Some of the most popular reasons to use ACH debit include:
- No need to remember to make payments
- No need to write out checks (which you would have to re-order once they're gone)
- No need to mail payments and pay postage
- No need to wait for the postal service to deliver payments or worry about lost mail
- Easier to track payments since payee names appear on your bank statement or financial software
- More environmentally friendly (checks and envelopes use paper, and transporting them uses fuel)
Pitfalls of ACH Payments
While ACH debit is an excellent choice for some of your most important bills, it does have a few drawbacks:
- You hand over access to, and information about, your bank account, including your account number
- A biller error may accidentally lead to you paying more than you should, and a large error could drain your account, causing you to bounce other payments and rack up fees
- You might overdraw your account if you don’t keep enough money available in checking; you might have the money, it’s just in the wrong account
- You may forget what you’re paying for if you don’t actually see the bills come through, and keep paying for services that you no longer use
In exchange for the convenience of ACH debit programs, you give up some control.
Is ACH Debit Safe?
If you’re concerned about security, ACH is a safe way to pay. You only need to expose your bank account information once, when you sign up for electronic payments, as opposed to every month if you write checks monthly. You'll have fewer opportunities for a check to get lost or stolen, and money moves directly from your account to your biller’s account.
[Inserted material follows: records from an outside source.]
(* ===== verification/BufferPoolInv.v ===== *)
(** * Invariant and refinement of the buffer pool

    [bp_inv] is the frame invariant of [buffer_pool_manager.cpp]: every
    frame is free (on [free_list_], unpinned, no page, clean), or holds
    a page, which the page table maps back to it, that is evictable
    exactly when unpinned and, when clean, equal to its disk copy.
    [bp_inv' (Some fid)] is the same invariant while frame [fid] is
    detached between [find_victim_page] and the end of [fetch_page] or
    [new_page].  [view] is the abstract state the pool refines: a map
    from page ids to contents, the frame's bytes for a resident page
    and the disk's otherwise. *)

From Stdlib Require Import ZArith Lia.
From stdpp Require Import base list gmap sets.
From S2P Require Import Prelude Replacer Log BufferPool.

Open Scope Z_scope.

Section bp_inv.
Context {Data : Type} (blank : Data).
Context {R : Type} `{ReplacerLaws R}.

Notation BPM := (@BufferPoolManager Data R).
Notation Page := (@Page Data).
Notation DiskM := (@DiskManager Data).

(** A page id the disk manager has handed out. *)
Definition valid_pid (d : DiskM) (pid : PageId) : Prop :=
  0 <= pg_no pid < next_page_no d (pg_fd pid).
Even though problems are rare, you’re protected under federal law if any ACH errors or fraud do turn up in your account. The only catch is that you need to act fast and report those problems to your bank within 60 days. Note that consumer protection laws only apply to your personal accounts. Any business accounts you have are not as well-protected.
Unlike wire transfers, ACH payments are not immediate and irrevocable. They are difficult to reverse, but it’s harder for a con artist to get your money and disappear literally overnight. ACH payments are also safer than Western Union money transfers because the recipient of an ACH payment generally needs a U.S. bank account, which requires that they provide enough identification for law enforcement to find them if the need arises.